• _EXERCISE AIM_
As the answer, give every line of the records that includes the word "gmap".

• _SUPPLIED DATA_
Lemma Forall2_replace {A B} (R : A -> B -> Prop) l l' :
  Forall2 R l l' ->
  forall j y, (forall x, nth_error l j = Some x -> R x y) -> Forall2 R l (replace j y l').
Proof.
  induction 1 as [|x y0 l l' Hxy H IH]; intros [|j] y Hy; cbn [replace]; constructor;
    try assumption.
  - apply Hy. reflexivity.
  - apply IH. exact Hy.
Qed.

Lemma nth_error_replace_other {A} (l : list A) :
  forall i j x, i <> j -> nth_error (replace j x l) i = nth_error l i.
Proof.
  induction l as [|y l IH]; intros [|i] [|j] x Hne; cbn [replace nth_error];
    try reflexivity; try contradiction.
  apply IH. congruence.
Qed.

Lemma Forall2_refl {A} (R : A -> A -> Prop) l : (forall x, R x x) -> Forall2 R l l.
Proof. intros H. induction l; constructor; auto. Qed.

Lemma Forall2_snoc {A B} (R : A -> B -> Prop) l l' x y :
  Forall2 R l l' -> R x y -> Forall2 R (l ++ [x]) (l' ++ [y]).
Proof. intros H Hxy. apply Forall2_app; [exact H|]. constructor; [exact Hxy|constructor]. Qed.

Lemma Forall2_in_r {A B} (R : A -> B -> Prop) l l' :
  Forall2 R l l' -> forall y, In y l' -> exists x, In x l /\ R x y.
Proof.
  induction 1 as [|x y0 l l' Hxy _ IH]; intros y []; subst.
  - exists x. split; [left; reflexivity|exact Hxy].
  - destruct (IH y H) as (x' & Hx' & Hr). exists x'. split; [right; exact Hx'|exact Hr].
Qed.

Variable w0 : World.

(** The invariant looks at the catalogue and at the web only. *)
Lemma inv_ext H w w' :
  patterns (self w') = patterns (self w) -> yarns (self w') = yarns (self w) ->
  web w' = web w ->
  finder_inv w0 H w -> finder_inv w0 H w'.
Proof.
  intros Ep Ey Ew (Hw & Hy & Hp & Hh). unfold finder_inv, hydrated_at.
  rewrite Ep, Ey, Ew. repeat split; assumption.
Qed.

Lemma inv_start : finder_inv w0 [] w0.
Proof.
  split; [reflexivity|]. split; [|split; [|constructor]].
  - apply Forall2_refl. intros y. repeat split.
  - apply Forall2_refl. intros q. repeat split.
Qed.

Lemma hoare_inv_print H line :
  hoare (finder_inv w0 H) (print line) (fun _ => finder_inv w0 H).
Proof. apply hoare_print. intros w Hw. apply (inv_ext H w); auto. Qed.

Lemma hoare_the_yarn (P : World -> Prop) j :
  (forall w, P w -> P (set_yarns (yarns (self w)) w)) ->
  hoare P (the_yarn j) (fun y w => P w /\ nth_error (yarns (self w)) j = Some y).
Proof.
  intros HP w Hw. unfold the_yarn, on_yarn.
  destruct (nth_error (yarns (self w)) j) as [y|] eqn:E; [|exact I].
  unfold gets. rewrite (replace_same _ _ _ E). split; [apply HP; exact Hw|exact E].
Qed.

Lemma hoare_the_pattern (P : World -> Prop) i :
  (forall w, P w -> P (set_patterns (patterns (self w)) w)) ->
  hoare P (the_pattern i) (fun q w => P w /\ nth_error (patterns (self w)) i = Some q).
Proof.
  intros HP w Hw. unfold the_pattern, on_pattern.
  destruct (nth_error (patterns (self w)) i) as [q|] eqn:E; [|exact I].
  unfold gets. rewrite (replace_same _ _ _ E). split; [apply HP; exact Hw|exact E].
Qed.

Lemma inv_set_yarns H w : finder_inv w0 H w -> finder_inv w0 H (set_yarns (yarns (self w)) w).
Proof. apply inv_ext; reflexivity. Qed.

Lemma inv_set_patterns H w :
  finder_inv w0 H w -> finder_inv w0 H (set_patterns (patterns (self w)) w).
Proof. apply inv_ext; reflexivity. Qed.

(** Hydrating the yarn at [j] keeps the invariant and leaves the fiber
    lines of the reply at [j]. *)
Lemma hoare_hydrate_yarn H j :
  hoare (finder_inv w0 H) (on_yarn j (Yarn.getFullData (web w0)))
        (fun _ w => finder_inv w0 H w /\ exists ls, fibers_at w0 j ls w).
Proof.
  intros w (Hw & Hy & Hp & Hh). unfold on_yarn.
  destruct (nth_error (yarns (self w)) j) as [y|] eqn:E; [|exact I].
  destruct (Forall2_nth_r _ _ _ Hy j y E) as (y0 & E0 & C).
  destruct (Yarn_getFullData_run (web w0) y) as [R1 R2].
  destruct (yarn_reply (web w0) (Yarn.id y)) as [ls|e] eqn:Er.
  - rewrite (R1 ls eq_refl). split.
    + split; [exact Hw|]. split; [|split; [exact Hp|exact Hh]].
      cbn [yarns self set_yarns set_self].
      apply Forall2_replace; [exact Hy|]. intros x Ex. rewrite E0 in Ex.
      injection Ex as <-. destruct C as (C1 & C2 & C3 & C4). repeat split; assumption.
    + exists ls, y0, (with_lines y ls). split; [exact E0|]. split.
      * destruct C as (C1 & _). rewrite C1. exact Er.
      * split; [|reflexivity]. cbn [yarns self set_yarns set_self].
        apply (nth_error_replace _ _ y). exact E.
  - specialize (R2 e eq_refl).
    destruct (Yarn.getFullData (web w0) y) as [y' [[]|e']]; [discriminate R2|exact I].
Qed.
(** * generate_std.rs: the Roblox standard-library generator of selene

    A shallow embedding of [src/selene/src/roblox/generate_std.rs].  The
    descriptor types of [selene_lib::standard_library] and the API-dump types
    of [roblox/api.rs] are not part of the embedded file; they are written
    here after the data model of the specification.  [BTreeMap<String, _>] is
    a [gmap string _]; a [panic!] or [unwrap] on [None] is the [Panic]
    outcome; recursion that the source does not bound is given fuel, and
    running out of it is the separate [OutOfFuel] outcome. *)

From Stdlib Require Import String ZArith List.
From stdpp Require Import base gmap strings list sorting.
Import ListNotations.
Open Scope string_scope.

(** ** Outcomes: success, a panic, or exhausted fuel *)

Inductive outcome (A : Type) : Type :=
| Ok (a : A)
| Panic (msg : string)
| OutOfFuel.
Arguments Ok {A} a.
Arguments Panic {A} msg.
Arguments OutOfFuel {A}.

Global Instance outcome_ret : MRet outcome := fun A a => Ok a.
Global Instance outcome_bind : MBind outcome :=
  fun A B k m =>
    match m with
    | Ok a => k a
    | Panic s => Panic s
    | OutOfFuel => OutOfFuel
    end.

Definition unwrap_none_msg : string :=
  "called `Option::unwrap()` on a `None` value".

(** [Vec<String>::contains] *)
Definition contains (l : list string) (s : string) : bool :=
  existsb (String.eqb s) l.
(** * introspect: PostgreSQL catalog to TypeScript declarations

    A shallow embedding of [index.ts].  The script reads two result sets
    from [information_schema] (base tables, columns), maps every column to
    a TypeScript type node, builds one interface per table and one
    aggregate [Database] interface, prints them, prepends a header and
    formats the text.

    Conventions of the embedding:
    - the strings that the script reads (names, type names, flags) are
      [string]s, a character standing for the UTF-16 code unit of the
      same number, below 256; upper-casing leaves that range, so the
      strings that the script makes from names are lists of code units,
      [JS.utf16], in which [JS.units] embeds the former;
    - [toUpperCase] is the upper-casing of Unicode, special casing
      included, on these code units;
    - the nodes built through [ts.factory] are inductive values carrying
      the arguments that the script passes (arguments passed as
      [undefined], the end-of-file token and the node flags of the
      source file are left out);
    - [console.log] and [console.warn] append to a list of diagnostics;
    - [tableColumns], a JavaScript [Map], is a [gmap]; the script only
      ever calls [has], [set] and [get] on it;
    - the TypeScript printer and prettier are libraries outside the
      script: they are the parameters of the section [Emitter];
      [prettier.format] throws on a text that it cannot parse. *)

From Stdlib Require Import Ascii String NArith.
From stdpp Require Import base option list strings gmap fin_maps.

Local Open Scope string_scope.
Local Open Scope list_scope.
#[local] Set Warnings "-register-all".

(** ** JavaScript string primitives used by the script *)

Module JS.

(** A string given by its UTF-16 code units, and the embedding of the
    strings below 256. *)
Definition utf16 : Type := list N.

Definition units (s : string) : utf16 :=
  map N_of_ascii (list_ascii_of_string s).

(** [c.toUpperCase()] for a single code unit below 256: the letters
    [a]..[z] and [U+00E0]..[U+00FE] but the division sign move 32 down,
    the micro sign becomes [U+039C], the sharp s becomes [SS], the y
    with diaeresis becomes [U+0178]. *)
Definition upperUnit (c : ascii) : utf16 :=
  let n := N_of_ascii c in
  if ((97 <=? n) && (n <=? 122))%N then [(n - 32)%N]
  else if (n =? 181)%N then [924%N]
  else if (n =? 223)%N then [83%N; 83%N]
  else if (((224 <=? n) && (n <=? 246)) || ((248 <=? n) && (n <=? 254)))%N
       then [(n - 32)%N]
  else if (n =? 255)%N then [376%N]
  else [n].

(** [s.toUpperCase()]. *)
Fixpoint toUpperCase (s : string) : utf16 :=
  match s with
  | EmptyString => []
  | String c r => upperUnit c ++ toUpperCase r
  end.

(** [s.charAt(i)]: the one-character string at index [i], or the empty
    string when [i] is out of range. *)
Definition charAt (s : string) (i : nat) : string :=
  match String.get i s with
  | Some c => String c EmptyString
  | None => EmptyString
  end.

(** [s.slice(start)] for a non-negative [start]. *)
Fixpoint slice (s : string) (start : nat) {struct start} : string :=
  match start, s with
  | O, _ => s
  | S n, EmptyString => EmptyString
  | S n, String _ r => slice r n
  end.

(** [s.split(sep)] for a one-character separator: the empty string
    splits into one empty piece. *)
Fixpoint split (sep : ascii) (s : string) : list string :=
  match s with
  | EmptyString => [EmptyString]
  | String c r =>
      if Ascii.eqb c sep then EmptyString :: split sep r
      else match split sep r with
           | h :: t => String c h :: t
           | [] => [String c EmptyString]
           end
  end.

(** [l.join(sep)]. *)
Fixpoint join (sep : utf16) (l : list utf16) : utf16 :=
  match l with
  | [] => []
  | [x] => x
  | x :: r => x ++ sep ++ join sep r
  end.

End JS.

(** ** Syntax nodes built through [ts.factory] *)

Inductive SyntaxKind : Type :=
  | StringKeyword
  | NumberKeyword
  | BooleanKeyword
  | UnknownKeyword
  | NullKeyword
  | ExportKeyword.

Inductive TypeNode : Type :=
  | KeywordTypeNode (kind : SyntaxKind)
  | LiteralTypeNode (literal : SyntaxKind)
  | UnionTypeNode (types : list TypeNode)
  | TypeReferenceNode (typeName : JS.utf16).

Record PropertySignature : Type := createPropertySignature {
  prop_name : string;
  prop_type : TypeNode
}.

Record InterfaceDeclaration : Type := createInterfaceDeclaration {
  decl_modifiers : list SyntaxKind;
  decl_name : JS.utf16;
  decl_members : list PropertySignature
}.

Record SourceFile : Type := createSourceFile {
  statements : list InterfaceDeclaration
}.

(** ** Rows of the two catalog queries *)

Record Table : Type := mkTable { t_table_name : string }.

• _ANSWER SECTION_
    a [gmap string _]; a [panic!] or [unwrap] on [None] is the [Panic]
From stdpp Require Import base gmap strings list sorting.
    - [tableColumns], a JavaScript [Map], is a [gmap]; the script only
From stdpp Require Import base option list strings gmap fin_maps.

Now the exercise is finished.